** About this exercise **
Please work out how many lines of this material include "fragment", and answer with that number by itself.

** Supplied data **
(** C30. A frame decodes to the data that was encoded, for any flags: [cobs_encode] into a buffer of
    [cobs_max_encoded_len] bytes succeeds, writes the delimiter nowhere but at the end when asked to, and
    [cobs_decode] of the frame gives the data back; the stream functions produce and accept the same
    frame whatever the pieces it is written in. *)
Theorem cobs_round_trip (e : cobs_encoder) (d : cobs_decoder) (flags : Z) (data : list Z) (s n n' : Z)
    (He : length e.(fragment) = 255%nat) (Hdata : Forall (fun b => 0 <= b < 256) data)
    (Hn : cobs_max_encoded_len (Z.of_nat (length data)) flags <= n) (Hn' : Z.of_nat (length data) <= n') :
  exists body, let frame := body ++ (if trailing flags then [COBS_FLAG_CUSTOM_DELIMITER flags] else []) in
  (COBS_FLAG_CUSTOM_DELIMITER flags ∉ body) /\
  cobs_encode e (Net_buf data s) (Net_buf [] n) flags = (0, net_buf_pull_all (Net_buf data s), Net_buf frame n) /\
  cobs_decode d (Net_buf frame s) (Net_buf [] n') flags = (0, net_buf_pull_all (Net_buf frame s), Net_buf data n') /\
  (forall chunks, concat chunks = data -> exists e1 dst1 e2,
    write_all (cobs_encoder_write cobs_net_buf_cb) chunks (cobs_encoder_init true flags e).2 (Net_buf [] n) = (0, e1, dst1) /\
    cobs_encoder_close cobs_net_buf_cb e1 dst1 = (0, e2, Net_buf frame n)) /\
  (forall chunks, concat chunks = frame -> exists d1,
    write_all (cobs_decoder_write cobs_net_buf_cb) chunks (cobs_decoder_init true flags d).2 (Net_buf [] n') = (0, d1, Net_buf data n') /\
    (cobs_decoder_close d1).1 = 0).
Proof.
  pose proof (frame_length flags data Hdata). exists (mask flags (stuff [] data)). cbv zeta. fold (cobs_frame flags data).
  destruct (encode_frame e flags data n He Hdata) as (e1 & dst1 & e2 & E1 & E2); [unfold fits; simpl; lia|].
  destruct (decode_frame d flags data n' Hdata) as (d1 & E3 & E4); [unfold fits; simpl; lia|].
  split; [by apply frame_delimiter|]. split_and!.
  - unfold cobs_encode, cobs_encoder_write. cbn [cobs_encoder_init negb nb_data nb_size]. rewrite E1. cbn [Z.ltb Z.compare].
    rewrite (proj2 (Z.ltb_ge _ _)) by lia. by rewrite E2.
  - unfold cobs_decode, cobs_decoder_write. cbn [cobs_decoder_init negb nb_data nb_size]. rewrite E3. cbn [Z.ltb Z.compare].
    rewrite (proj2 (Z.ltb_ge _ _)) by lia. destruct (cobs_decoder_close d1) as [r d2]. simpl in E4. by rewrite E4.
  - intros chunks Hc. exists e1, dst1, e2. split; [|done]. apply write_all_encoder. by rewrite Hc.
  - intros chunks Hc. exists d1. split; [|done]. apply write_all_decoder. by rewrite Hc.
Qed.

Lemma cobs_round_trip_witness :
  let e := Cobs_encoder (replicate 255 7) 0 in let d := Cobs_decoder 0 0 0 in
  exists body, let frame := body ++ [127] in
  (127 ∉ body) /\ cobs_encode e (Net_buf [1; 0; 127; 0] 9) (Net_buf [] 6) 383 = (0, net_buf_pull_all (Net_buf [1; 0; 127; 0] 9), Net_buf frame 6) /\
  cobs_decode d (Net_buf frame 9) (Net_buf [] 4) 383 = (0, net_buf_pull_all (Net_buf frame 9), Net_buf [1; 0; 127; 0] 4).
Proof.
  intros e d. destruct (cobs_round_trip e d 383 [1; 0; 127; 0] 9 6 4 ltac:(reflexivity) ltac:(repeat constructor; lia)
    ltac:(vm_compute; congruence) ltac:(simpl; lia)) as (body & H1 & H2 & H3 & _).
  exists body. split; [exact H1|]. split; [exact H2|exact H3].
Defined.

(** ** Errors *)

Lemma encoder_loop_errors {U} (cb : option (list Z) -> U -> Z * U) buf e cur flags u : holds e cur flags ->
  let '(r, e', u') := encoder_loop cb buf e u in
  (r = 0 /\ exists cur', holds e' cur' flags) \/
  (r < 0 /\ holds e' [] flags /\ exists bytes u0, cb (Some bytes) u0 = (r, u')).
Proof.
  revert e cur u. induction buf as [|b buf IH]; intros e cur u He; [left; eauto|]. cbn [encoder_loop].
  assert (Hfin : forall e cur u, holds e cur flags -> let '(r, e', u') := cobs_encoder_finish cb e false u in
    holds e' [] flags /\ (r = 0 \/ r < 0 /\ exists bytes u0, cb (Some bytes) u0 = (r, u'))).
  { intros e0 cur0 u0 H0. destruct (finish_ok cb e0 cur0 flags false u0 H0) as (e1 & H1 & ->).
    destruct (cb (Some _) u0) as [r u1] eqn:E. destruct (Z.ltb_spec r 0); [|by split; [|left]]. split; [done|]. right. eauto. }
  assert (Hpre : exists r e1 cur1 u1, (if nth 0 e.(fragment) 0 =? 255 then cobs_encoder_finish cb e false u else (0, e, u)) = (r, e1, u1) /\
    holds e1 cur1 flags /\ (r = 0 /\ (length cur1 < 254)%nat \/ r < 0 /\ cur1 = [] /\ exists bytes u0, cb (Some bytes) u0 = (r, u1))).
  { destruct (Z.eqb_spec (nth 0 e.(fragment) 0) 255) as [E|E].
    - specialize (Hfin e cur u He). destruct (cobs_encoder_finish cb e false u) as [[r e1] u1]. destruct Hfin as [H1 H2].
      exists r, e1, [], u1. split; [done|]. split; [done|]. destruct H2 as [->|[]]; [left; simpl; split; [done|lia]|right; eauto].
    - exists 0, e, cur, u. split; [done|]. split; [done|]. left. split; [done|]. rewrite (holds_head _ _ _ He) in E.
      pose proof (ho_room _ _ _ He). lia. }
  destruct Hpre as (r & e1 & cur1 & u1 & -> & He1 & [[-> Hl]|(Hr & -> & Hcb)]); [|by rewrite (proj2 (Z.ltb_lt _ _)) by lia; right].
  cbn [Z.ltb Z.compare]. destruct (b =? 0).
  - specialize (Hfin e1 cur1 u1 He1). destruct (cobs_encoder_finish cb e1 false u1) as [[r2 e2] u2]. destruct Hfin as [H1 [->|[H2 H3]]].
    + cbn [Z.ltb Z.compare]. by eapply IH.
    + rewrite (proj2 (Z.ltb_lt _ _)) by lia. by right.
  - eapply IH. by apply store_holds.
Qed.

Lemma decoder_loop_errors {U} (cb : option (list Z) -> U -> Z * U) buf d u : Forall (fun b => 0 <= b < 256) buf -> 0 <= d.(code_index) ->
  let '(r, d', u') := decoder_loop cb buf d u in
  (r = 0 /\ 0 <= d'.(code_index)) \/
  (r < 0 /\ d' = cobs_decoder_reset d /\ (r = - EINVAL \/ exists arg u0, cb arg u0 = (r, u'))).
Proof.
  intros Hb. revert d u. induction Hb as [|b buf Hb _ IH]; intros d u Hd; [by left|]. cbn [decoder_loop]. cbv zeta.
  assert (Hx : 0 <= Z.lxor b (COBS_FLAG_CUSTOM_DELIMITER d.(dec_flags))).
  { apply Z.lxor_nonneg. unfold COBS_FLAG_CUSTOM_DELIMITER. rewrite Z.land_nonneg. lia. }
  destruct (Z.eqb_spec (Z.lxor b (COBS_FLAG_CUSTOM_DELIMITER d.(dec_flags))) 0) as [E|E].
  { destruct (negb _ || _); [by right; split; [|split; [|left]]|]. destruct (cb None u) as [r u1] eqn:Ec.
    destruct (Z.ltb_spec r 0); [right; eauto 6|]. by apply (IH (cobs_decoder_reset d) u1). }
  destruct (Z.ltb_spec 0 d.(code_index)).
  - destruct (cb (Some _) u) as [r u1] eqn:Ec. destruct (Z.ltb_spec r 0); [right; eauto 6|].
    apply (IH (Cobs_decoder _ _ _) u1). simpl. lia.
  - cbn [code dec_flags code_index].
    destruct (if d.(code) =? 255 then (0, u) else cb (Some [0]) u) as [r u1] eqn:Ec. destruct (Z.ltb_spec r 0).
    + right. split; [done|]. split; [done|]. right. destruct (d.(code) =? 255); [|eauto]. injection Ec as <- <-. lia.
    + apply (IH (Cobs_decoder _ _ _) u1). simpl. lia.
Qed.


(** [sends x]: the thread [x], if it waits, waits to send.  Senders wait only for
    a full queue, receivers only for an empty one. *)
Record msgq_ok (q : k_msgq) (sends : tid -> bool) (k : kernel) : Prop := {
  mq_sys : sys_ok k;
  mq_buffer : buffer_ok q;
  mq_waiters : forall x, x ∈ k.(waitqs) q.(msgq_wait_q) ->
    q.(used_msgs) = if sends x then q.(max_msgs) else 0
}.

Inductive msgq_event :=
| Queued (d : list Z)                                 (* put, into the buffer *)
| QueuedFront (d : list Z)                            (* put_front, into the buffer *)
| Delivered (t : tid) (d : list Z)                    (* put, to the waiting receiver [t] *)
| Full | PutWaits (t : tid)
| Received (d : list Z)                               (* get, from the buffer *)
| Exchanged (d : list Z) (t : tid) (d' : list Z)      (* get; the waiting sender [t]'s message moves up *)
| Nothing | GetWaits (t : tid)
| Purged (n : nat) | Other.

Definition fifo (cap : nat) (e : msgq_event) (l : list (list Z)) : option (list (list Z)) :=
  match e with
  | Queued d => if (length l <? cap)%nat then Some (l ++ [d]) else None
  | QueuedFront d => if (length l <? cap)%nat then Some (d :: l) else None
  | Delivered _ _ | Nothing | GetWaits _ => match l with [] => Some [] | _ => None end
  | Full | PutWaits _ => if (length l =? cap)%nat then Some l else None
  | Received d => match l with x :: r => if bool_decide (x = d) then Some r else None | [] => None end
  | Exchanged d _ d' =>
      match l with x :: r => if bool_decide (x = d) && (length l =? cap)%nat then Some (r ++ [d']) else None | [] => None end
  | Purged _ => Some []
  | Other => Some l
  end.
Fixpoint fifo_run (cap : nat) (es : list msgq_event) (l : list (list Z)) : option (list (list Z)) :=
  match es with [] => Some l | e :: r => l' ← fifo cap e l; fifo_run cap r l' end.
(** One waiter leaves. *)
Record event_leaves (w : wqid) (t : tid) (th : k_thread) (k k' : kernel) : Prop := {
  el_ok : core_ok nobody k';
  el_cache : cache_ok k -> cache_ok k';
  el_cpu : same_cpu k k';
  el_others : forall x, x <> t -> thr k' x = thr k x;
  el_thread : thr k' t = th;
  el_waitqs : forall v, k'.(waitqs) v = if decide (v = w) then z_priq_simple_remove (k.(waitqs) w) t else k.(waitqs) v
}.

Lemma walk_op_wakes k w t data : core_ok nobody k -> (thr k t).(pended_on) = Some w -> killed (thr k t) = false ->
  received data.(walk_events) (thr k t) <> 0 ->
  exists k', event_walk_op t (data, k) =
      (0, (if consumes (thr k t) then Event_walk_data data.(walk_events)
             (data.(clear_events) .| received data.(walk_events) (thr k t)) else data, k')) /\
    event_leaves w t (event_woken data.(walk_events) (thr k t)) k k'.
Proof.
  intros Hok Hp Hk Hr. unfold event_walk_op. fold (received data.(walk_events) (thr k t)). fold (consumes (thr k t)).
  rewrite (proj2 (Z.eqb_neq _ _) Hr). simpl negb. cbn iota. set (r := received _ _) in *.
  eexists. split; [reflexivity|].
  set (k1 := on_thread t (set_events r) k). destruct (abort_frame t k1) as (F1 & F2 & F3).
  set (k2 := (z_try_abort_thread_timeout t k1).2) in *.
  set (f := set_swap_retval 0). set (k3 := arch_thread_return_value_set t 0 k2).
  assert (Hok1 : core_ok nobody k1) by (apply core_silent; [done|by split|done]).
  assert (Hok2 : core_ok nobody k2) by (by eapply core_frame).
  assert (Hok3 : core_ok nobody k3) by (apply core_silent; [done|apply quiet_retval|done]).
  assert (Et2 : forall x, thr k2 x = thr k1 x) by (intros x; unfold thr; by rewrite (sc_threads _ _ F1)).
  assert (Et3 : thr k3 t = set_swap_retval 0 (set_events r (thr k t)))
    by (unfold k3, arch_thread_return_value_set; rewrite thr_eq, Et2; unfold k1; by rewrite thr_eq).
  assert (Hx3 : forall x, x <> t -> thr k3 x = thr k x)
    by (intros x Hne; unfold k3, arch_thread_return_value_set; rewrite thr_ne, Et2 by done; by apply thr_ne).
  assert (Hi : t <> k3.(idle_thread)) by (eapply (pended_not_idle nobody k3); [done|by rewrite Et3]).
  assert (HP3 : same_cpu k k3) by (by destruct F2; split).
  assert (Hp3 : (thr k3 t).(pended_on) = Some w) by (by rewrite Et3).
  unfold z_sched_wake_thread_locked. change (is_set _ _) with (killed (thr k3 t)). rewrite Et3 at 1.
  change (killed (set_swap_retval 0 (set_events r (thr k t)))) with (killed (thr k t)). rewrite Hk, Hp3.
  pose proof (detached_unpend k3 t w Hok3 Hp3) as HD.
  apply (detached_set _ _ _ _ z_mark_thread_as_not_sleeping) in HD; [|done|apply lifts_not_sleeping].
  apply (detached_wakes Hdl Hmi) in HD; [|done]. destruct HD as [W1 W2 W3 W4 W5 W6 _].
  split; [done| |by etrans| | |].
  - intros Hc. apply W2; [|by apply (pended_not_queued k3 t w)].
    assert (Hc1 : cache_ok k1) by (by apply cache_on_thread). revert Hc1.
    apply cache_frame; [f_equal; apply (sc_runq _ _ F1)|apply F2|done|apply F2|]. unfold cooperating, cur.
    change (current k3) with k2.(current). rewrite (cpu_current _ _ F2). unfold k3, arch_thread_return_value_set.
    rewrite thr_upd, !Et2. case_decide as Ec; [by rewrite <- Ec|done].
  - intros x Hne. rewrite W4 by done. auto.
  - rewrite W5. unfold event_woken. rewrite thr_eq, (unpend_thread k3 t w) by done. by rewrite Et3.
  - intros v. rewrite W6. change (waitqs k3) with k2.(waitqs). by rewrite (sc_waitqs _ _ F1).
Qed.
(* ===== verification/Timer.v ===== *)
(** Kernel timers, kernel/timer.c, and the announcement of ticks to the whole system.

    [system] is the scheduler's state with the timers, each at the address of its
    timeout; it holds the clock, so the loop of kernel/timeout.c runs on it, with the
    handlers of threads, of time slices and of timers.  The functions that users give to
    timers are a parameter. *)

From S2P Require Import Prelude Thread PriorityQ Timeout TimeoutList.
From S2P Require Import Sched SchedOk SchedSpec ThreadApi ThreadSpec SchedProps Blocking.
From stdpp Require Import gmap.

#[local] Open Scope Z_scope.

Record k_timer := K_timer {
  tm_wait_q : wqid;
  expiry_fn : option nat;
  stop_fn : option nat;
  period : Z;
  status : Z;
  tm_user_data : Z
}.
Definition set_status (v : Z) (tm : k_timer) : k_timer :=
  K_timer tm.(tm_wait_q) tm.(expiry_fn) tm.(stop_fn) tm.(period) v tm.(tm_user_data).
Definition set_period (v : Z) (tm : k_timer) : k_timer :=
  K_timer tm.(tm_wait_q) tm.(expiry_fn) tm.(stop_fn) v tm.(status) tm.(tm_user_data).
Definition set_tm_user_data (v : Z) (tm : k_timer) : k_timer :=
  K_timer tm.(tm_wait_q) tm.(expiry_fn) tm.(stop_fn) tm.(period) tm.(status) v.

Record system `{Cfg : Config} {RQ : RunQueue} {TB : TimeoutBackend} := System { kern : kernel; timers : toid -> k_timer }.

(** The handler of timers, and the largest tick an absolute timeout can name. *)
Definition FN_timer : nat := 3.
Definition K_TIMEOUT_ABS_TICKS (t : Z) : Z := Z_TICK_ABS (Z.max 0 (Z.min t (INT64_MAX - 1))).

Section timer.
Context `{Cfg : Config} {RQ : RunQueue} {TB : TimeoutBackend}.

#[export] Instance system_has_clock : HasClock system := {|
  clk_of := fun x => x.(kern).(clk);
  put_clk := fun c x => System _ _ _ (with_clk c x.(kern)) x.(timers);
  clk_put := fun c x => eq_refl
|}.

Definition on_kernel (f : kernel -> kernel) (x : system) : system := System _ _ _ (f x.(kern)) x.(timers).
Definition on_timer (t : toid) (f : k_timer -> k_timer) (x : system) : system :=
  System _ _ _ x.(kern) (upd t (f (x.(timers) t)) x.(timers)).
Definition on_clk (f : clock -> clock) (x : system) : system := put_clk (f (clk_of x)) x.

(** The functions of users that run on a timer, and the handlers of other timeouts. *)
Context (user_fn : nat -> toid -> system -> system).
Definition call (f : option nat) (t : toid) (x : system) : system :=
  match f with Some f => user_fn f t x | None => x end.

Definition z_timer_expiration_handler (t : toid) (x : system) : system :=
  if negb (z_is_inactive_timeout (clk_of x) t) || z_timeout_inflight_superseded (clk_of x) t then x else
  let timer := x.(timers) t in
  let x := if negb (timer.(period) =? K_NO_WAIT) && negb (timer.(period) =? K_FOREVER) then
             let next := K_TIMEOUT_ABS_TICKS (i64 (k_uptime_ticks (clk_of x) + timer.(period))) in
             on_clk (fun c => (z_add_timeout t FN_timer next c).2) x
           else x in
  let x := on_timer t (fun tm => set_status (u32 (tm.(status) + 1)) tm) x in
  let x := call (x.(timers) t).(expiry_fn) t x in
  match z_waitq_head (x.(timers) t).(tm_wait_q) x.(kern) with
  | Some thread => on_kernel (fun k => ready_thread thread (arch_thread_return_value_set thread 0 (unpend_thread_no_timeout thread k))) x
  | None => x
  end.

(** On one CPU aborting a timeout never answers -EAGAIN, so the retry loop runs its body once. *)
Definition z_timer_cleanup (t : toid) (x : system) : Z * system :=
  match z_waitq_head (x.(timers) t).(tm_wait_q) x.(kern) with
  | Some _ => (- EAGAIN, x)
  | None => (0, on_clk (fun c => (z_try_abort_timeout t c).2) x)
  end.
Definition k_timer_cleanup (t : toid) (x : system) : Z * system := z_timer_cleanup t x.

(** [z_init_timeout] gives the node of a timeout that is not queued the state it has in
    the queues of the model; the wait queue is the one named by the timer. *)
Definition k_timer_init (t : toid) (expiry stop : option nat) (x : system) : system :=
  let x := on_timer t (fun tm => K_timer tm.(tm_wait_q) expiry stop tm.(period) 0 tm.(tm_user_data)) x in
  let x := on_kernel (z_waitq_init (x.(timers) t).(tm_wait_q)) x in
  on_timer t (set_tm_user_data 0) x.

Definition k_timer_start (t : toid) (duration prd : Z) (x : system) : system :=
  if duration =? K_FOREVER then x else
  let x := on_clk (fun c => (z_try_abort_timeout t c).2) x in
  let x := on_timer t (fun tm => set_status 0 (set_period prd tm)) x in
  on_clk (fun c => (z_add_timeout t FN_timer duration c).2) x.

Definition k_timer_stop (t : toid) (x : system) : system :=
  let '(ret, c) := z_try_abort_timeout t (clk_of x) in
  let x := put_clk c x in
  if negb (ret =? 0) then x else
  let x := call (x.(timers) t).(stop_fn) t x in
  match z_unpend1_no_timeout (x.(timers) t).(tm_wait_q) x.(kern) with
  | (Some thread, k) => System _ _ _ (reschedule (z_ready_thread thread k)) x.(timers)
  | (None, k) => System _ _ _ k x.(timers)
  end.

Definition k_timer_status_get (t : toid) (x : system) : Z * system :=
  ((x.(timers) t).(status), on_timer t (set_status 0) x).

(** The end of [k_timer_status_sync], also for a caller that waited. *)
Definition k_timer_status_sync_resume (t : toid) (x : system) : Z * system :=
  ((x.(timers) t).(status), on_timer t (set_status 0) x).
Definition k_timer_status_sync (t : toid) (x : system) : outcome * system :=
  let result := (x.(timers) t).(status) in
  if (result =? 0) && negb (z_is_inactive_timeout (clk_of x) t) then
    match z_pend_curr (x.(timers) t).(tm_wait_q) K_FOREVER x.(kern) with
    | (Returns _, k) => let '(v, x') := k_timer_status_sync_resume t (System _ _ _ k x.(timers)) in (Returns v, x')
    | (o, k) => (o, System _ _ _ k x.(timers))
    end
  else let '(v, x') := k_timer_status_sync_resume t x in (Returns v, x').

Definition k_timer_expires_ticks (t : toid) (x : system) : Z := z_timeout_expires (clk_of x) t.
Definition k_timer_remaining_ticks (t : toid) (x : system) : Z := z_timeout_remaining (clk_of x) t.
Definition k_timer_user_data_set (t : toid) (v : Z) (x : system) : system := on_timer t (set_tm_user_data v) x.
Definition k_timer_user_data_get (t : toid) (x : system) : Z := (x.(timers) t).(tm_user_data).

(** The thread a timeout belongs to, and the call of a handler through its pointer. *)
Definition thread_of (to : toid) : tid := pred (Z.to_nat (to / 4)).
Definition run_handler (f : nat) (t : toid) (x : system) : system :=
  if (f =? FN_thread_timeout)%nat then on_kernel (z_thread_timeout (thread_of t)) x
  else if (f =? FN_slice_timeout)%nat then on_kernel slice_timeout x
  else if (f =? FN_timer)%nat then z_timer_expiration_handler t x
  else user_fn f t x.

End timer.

** The completed task **
3